Exercise description: Repeat the line that contains "induction rest as" exactly, along with each following line up to and including the last line of the entries.
-- Provided material follows --
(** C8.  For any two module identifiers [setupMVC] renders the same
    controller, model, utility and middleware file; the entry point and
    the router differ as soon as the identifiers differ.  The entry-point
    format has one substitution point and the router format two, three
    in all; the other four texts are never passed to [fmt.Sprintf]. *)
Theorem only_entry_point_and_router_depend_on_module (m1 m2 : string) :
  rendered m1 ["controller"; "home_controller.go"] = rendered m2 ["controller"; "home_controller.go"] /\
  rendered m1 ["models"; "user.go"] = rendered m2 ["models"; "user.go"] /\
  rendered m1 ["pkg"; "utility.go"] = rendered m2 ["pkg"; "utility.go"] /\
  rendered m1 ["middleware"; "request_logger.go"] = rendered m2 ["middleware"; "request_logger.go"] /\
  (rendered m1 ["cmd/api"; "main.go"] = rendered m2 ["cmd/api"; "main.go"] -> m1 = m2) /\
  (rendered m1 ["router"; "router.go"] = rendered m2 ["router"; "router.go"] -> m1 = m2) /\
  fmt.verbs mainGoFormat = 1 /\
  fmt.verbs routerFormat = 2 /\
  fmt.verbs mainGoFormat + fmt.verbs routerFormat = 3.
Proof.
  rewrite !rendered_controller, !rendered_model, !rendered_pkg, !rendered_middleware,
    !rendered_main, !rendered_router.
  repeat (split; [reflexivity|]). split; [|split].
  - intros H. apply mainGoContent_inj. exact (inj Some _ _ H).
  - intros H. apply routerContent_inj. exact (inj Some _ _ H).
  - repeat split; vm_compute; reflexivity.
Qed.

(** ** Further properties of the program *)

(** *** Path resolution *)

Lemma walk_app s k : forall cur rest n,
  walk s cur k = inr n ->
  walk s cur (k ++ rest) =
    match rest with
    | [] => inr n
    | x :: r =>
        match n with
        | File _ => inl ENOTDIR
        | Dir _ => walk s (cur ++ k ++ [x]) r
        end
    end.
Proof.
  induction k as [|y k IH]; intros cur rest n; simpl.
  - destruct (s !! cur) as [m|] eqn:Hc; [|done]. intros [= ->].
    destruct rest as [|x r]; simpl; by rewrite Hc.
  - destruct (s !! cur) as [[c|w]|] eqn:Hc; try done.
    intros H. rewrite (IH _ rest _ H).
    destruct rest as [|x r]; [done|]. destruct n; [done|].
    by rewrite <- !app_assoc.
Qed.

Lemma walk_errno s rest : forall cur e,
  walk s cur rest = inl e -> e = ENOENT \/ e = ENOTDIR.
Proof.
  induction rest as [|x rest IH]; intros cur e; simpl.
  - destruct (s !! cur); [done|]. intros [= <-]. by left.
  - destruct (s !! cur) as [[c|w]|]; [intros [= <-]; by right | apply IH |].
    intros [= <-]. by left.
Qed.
-- Provided material concluded --
Output for this exercise:
  induction rest as [|x rest IH]; intros cur e; simpl.
  - destruct (s !! cur); [done|]. intros [= <-]. by left.
  - destruct (s !! cur) as [[c|w]|]; [intros [= <-]; by right | apply IH |].
    intros [= <-]. by left.
Qed.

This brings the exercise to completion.